PhD Mamoudou Djibo
M. le Président, du 7 au 10 août prochain, il y aura une rencontre culturelle internationale à Niamey ; quel est le but recherché à travers l’organisation de la rencontre ?
Je pense qu’avant de parler du but, il faut peut-être retracer l’évolution historique de la question. Depuis le début des années 2000, nos frères du Mali, notamment ceux de Gao et Tombouctou, avaient, dans le cadre d’une association, plaidé pour la réhabilitation et la promotion des langues et de la culture Zama-sonrhaï. Ils avaient entrepris d’organiser chaque année une édition d’un Festival international des arts et de la culture sonrhaï à Gao (le FIASC). Nous avons été invités à la deuxième édition dans le cadre d’une société savante pilotée par des universitaires. J’ai eu l’honneur d’avoir été désigné à cette édition. Pour les éditions suivantes 2006-2007, je me suis débrouillé pour amener avec moi des troupes participantes du Niger, notamment la troupe ‘’Bitti’’ de Ouallam, la troupe de Tibiri, les sonantchés de Karma. Mais avec ‘’l’invasion de Gao’’ par la rébellion en 2008, l’édition de 2008 n’a pas pu se tenir. Les gens du Nord Mali (Gao et Tombouctou) qui étaient installés à Bamako, chaque année, continuent d’organiser des petites rencontres jusqu’à ce qu’en février 2009, à l’issue d’une réunion de l’Académie africaine des langues, la langue sonrhaï ait été retenue comme langue transfrontalière de communication.
Ce qui fait du Niger un des pays à avoir trois langues sur 15 en 2019. Un appel avait été lancé aux responsables politiques des pays d’aider à la valorisation, à la promotion de cette langue à travers sa pratique courante, son enseignement, sa transcription. Sur les 13 régions que comptait à l’époque le Burkina Faso, les 13 comptent des populations sonrhaï.
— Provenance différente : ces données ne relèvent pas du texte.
(** X13. No word has white space in it, whatever the document; and when
    the normalized text is not empty, no word is empty. *)
Theorem words_have_no_space `{Runtime} (html : jsstring) :
  Forall (fun w => forallb (fun c => negb (is_space c)) w = true) (words html)
  /\ (visibleText html <> [] -> Forall (fun w => w <> []) (words html)).
Proof.
  destruct (visibleText html) as [|c t] eqn:Hv.
  - unfold words. rewrite Hv. split; [|congruence].
    constructor; [reflexivity|constructor].
  - assert (Hw : words html = Spec.tokens (visibleText html)).
    { unfold words. apply split_spaces_tokens;
        [rewrite Hv; discriminate|apply visibleText_trimmed]. }
    rewrite Hw. pose proof (tokens_from_clean (visibleText html) [] eq_refl) as Hc.
    fold (Spec.tokens (visibleText html)) in Hc. rewrite Forall_forall in Hc.
    split; [|intros _]; apply Forall_forall; intros w Hin; apply (Hc w Hin).
Qed.

Lemma same_letter_lt c : Spec.same_letter ch_lt c = N.eqb c ch_lt.
Proof.
  unfold Spec.same_letter, ascii_lower, ch_lt.
  split_N_ranges; cbn [andb]; split_N_tests; reflexivity.
Qed.

Lemma block_needs_lt name (c : char16) (t : jsstring) :
  N.eqb c ch_lt = false -> Spec.block name (c :: t) = None.
Proof.
  intros Hc. unfold Spec.block. cbn [Spec.starts_with_ci].
  rewrite same_letter_lt, Hc. reflexivity.
Qed.

Lemma tag_needs_lt (c : char16) (t : jsstring) :
  N.eqb c ch_lt = false -> Spec.tag (c :: t) = None.
Proof.
  intros Hc. unfold Spec.tag. destruct t; [reflexivity|]. rewrite Hc. reflexivity.
Qed.

Lemma substitute_without_lt at_ by_ s :
  (forall c t, N.eqb c ch_lt = false -> at_ (c :: t) = None) ->
  forallb (fun c => negb (N.eqb c ch_lt)) s = true ->
  Spec.substitute at_ by_ 0 s = s.
Proof.
  intros Hat. induction s as [|c t IH]; [reflexivity|].
  cbn [forallb Spec.substitute]. intros Hs.
  apply andb_prop in Hs. destruct Hs as [Hc Hs]. apply negb_true_iff in Hc.
  rewrite (Hat c t Hc), (IH Hs). reflexivity.
Qed.

(** X14. A document without any [<] is left alone by the three markup
    replacements: its normalized text is its own text with the runs of white
    space collapsed, trimmed and lower-cased. *)
Theorem text_without_markup `{Runtime} (html : jsstring) :
  forallb (fun c => negb (N.eqb c ch_lt)) html = true ->
  replace re_tag [space] (replace re_script [] (replace re_style [] html)) = html
  /\ visibleText html = toLowerCase (trim (Spec.collapse_spaces html)).
Proof.
  intros Hlt.
  assert (Hsame : replace re_tag [space]
                    (replace re_script [] (replace re_style [] html)) = html).
  { rewrite replace_style. unfold Spec.remove_blocks.
    rewrite substitute_without_lt by (auto using block_needs_lt).
    rewrite replace_script. unfold Spec.remove_blocks.
    rewrite substitute_without_lt by (auto using block_needs_lt).
    rewrite replace_tag. unfold Spec.replace_tags.
    apply substitute_without_lt; auto using tag_needs_lt. }
  split; [exact Hsame|].
  unfold visibleText. rewrite Hsame, replace_spaces. reflexivity.
Qed.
Il y a beaucoup de localités dont les noms sont d’origine sonrhaï, mais qui ont été aujourd’hui modernisés ; il y a beaucoup de songhaï d’origine qui ont perdu leur langue. Ils ont organisé une semaine culturelle de la langue Songhaï à Ouagadougou en mars 2009. Semaine à laquelle nous avons pris part. Nous avons été coopté comme vice-président du comité d’organisation. Le Niger est parti avec beaucoup d’éléments de culture, nous avons participé aussi bien au colloque scientifique. Après les burkinabè, les Nigériens ont été les meilleurs contributeurs, en tout cas les plus nombreux. Nous avons également participé aux soirées culturelles, à l’exposition avec beaucoup de produits du Niger.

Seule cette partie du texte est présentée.